▶ **ASSIGNED TASK**: Below are the records; give again exactly the line with "(** * Background", the line with "- [print]: a", and each line that lies between them, and nothing besides.

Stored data

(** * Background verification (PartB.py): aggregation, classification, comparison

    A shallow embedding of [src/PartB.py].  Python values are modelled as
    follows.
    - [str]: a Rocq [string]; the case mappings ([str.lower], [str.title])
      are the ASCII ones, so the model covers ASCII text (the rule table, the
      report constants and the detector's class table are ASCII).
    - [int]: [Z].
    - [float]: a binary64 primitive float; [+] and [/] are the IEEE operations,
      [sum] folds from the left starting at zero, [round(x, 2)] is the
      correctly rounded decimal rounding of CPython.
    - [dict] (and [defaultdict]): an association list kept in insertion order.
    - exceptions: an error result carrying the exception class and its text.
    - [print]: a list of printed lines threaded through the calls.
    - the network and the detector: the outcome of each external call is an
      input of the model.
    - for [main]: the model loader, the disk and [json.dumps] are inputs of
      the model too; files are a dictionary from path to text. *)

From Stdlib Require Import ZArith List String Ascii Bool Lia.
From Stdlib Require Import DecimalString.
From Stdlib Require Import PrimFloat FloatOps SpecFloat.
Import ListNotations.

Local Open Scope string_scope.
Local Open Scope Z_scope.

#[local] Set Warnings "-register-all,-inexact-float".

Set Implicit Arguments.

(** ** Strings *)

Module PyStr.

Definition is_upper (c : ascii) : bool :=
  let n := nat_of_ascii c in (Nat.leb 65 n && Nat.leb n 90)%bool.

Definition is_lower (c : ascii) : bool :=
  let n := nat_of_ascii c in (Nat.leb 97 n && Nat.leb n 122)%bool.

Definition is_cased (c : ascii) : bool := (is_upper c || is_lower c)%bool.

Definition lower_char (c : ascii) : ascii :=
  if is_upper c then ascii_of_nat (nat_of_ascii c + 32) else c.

...

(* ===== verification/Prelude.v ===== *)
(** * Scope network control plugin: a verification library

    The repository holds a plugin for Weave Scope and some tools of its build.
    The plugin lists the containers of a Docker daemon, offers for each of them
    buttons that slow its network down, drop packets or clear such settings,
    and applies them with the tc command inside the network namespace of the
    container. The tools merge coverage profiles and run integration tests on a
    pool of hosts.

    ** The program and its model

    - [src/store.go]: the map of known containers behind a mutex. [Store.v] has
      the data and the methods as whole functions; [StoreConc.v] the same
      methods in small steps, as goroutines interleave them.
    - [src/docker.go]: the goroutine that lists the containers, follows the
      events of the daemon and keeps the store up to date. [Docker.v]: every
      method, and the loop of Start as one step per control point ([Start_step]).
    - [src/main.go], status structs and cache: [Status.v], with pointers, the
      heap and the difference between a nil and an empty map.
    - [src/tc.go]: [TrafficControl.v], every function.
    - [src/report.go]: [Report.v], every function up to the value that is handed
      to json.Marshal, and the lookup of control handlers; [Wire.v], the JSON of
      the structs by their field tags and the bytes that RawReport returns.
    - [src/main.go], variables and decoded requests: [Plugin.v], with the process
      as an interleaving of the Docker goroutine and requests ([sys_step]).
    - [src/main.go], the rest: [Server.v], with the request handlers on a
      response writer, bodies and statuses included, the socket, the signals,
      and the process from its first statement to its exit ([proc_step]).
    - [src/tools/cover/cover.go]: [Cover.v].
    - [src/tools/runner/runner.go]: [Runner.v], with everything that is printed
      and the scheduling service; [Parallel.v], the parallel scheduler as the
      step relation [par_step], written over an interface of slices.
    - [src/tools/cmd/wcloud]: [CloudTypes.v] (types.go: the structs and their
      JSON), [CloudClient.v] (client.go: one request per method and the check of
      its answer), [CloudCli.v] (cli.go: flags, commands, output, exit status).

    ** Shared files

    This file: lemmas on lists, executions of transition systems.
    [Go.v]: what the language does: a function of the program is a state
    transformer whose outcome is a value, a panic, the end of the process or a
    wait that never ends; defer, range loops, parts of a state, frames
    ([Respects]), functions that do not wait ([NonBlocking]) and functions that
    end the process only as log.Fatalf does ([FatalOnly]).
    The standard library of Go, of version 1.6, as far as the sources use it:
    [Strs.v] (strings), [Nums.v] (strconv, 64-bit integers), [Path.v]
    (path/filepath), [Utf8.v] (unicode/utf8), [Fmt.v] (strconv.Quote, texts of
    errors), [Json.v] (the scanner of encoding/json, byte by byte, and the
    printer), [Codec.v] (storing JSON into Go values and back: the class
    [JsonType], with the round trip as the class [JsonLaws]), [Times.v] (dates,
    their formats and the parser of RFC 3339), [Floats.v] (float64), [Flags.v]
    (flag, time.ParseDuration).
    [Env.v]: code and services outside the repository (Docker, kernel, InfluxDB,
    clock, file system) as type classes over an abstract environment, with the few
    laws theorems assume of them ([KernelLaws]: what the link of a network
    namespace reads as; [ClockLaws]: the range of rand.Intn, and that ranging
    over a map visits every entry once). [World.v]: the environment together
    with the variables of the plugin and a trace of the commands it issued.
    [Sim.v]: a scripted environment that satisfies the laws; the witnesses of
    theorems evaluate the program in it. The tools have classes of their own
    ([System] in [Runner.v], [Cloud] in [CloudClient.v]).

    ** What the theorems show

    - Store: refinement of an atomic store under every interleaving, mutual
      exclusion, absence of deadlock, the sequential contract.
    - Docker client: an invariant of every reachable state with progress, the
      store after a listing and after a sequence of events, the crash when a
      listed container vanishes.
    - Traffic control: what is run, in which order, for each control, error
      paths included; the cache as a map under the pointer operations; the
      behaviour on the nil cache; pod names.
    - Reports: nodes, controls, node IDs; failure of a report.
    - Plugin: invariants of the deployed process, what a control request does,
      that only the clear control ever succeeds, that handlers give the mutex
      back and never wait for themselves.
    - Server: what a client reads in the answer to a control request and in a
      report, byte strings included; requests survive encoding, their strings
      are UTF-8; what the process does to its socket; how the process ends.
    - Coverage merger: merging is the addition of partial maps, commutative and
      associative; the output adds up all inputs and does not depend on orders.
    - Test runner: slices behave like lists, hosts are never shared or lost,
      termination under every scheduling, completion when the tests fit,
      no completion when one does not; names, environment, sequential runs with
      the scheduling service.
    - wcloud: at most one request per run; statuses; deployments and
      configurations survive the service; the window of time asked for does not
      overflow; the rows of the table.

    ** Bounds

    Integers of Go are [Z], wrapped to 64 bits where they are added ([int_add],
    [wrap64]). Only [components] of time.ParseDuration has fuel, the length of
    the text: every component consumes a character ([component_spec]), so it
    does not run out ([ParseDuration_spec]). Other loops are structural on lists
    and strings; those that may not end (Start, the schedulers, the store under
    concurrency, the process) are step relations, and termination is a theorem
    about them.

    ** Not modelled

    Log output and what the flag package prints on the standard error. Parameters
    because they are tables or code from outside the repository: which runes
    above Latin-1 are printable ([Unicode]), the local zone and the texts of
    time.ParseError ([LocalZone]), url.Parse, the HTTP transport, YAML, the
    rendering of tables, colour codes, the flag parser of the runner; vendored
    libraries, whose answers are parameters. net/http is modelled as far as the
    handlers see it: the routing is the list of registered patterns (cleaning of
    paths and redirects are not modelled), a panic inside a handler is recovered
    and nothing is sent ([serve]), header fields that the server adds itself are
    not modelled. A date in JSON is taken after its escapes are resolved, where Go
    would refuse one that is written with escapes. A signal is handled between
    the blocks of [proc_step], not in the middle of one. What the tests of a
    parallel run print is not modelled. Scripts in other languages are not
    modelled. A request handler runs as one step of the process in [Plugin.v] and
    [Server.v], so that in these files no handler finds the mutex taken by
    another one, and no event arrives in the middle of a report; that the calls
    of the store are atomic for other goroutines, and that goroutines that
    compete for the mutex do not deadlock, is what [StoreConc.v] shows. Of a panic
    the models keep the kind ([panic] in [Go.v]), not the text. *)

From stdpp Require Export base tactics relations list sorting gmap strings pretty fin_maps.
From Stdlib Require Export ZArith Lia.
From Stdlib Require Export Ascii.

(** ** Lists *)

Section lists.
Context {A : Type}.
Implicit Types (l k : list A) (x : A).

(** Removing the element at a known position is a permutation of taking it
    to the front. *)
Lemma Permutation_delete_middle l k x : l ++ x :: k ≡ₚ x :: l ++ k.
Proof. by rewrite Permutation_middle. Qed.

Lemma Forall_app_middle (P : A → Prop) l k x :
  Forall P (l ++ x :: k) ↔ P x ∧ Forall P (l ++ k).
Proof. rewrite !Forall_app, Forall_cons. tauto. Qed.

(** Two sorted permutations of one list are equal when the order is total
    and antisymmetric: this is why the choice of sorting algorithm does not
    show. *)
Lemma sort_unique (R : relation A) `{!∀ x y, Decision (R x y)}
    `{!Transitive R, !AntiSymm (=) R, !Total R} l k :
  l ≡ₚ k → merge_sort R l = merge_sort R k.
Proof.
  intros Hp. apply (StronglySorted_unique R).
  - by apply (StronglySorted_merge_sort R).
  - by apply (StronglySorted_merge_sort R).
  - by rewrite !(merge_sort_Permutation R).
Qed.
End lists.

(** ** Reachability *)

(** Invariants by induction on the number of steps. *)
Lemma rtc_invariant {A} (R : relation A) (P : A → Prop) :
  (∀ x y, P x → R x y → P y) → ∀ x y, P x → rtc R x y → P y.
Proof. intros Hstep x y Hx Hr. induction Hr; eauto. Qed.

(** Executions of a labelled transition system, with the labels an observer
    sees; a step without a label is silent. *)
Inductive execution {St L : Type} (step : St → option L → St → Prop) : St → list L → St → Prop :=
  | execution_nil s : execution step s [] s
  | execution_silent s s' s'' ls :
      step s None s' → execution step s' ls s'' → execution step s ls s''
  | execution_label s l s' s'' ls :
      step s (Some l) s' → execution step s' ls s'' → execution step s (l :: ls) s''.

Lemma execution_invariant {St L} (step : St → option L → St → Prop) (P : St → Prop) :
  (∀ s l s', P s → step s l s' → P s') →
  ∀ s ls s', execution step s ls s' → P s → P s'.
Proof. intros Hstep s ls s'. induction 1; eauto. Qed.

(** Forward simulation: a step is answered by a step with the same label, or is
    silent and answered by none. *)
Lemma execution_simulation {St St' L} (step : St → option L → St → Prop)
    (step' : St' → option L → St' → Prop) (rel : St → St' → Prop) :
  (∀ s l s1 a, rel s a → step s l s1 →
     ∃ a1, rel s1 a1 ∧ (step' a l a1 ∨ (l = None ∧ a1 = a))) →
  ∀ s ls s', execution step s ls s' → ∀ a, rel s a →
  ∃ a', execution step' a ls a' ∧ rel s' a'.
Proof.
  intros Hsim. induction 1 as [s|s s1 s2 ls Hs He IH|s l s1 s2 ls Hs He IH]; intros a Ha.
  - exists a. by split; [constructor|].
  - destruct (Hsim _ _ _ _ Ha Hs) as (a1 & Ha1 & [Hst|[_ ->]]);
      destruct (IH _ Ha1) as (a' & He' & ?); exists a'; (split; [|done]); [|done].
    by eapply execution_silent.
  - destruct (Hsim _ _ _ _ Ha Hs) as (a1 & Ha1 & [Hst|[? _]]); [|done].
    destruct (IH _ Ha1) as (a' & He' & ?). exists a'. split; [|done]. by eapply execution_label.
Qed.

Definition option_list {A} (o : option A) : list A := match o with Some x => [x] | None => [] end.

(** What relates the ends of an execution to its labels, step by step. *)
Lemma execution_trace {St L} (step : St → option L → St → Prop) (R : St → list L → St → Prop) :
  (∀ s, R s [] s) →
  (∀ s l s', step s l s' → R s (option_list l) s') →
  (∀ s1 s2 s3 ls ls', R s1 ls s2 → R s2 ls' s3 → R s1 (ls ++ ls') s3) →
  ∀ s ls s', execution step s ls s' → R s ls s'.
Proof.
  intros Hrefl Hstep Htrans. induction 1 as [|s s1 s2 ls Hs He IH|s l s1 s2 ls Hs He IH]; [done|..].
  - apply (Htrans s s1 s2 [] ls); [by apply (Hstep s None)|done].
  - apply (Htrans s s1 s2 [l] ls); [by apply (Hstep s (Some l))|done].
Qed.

▶ **REPLY TO THE EXERCISE**:
(** * Background verification (PartB.py): aggregation, classification, comparison

    A shallow embedding of [src/PartB.py].  Python values are modelled as
    follows.
    - [str]: a Rocq [string]; the case mappings ([str.lower], [str.title])
      are the ASCII ones, so the model covers ASCII text (the rule table, the
      report constants and the detector's class table are ASCII).
    - [int]: [Z].
    - [float]: a binary64 primitive float; [+] and [/] are the IEEE operations,
      [sum] folds from the left starting at zero, [round(x, 2)] is the
      correctly rounded decimal rounding of CPython.
    - [dict] (and [defaultdict]): an association list kept in insertion order.
    - exceptions: an error result carrying the exception class and its text.
    - [print]: a list of printed lines threaded through the calls.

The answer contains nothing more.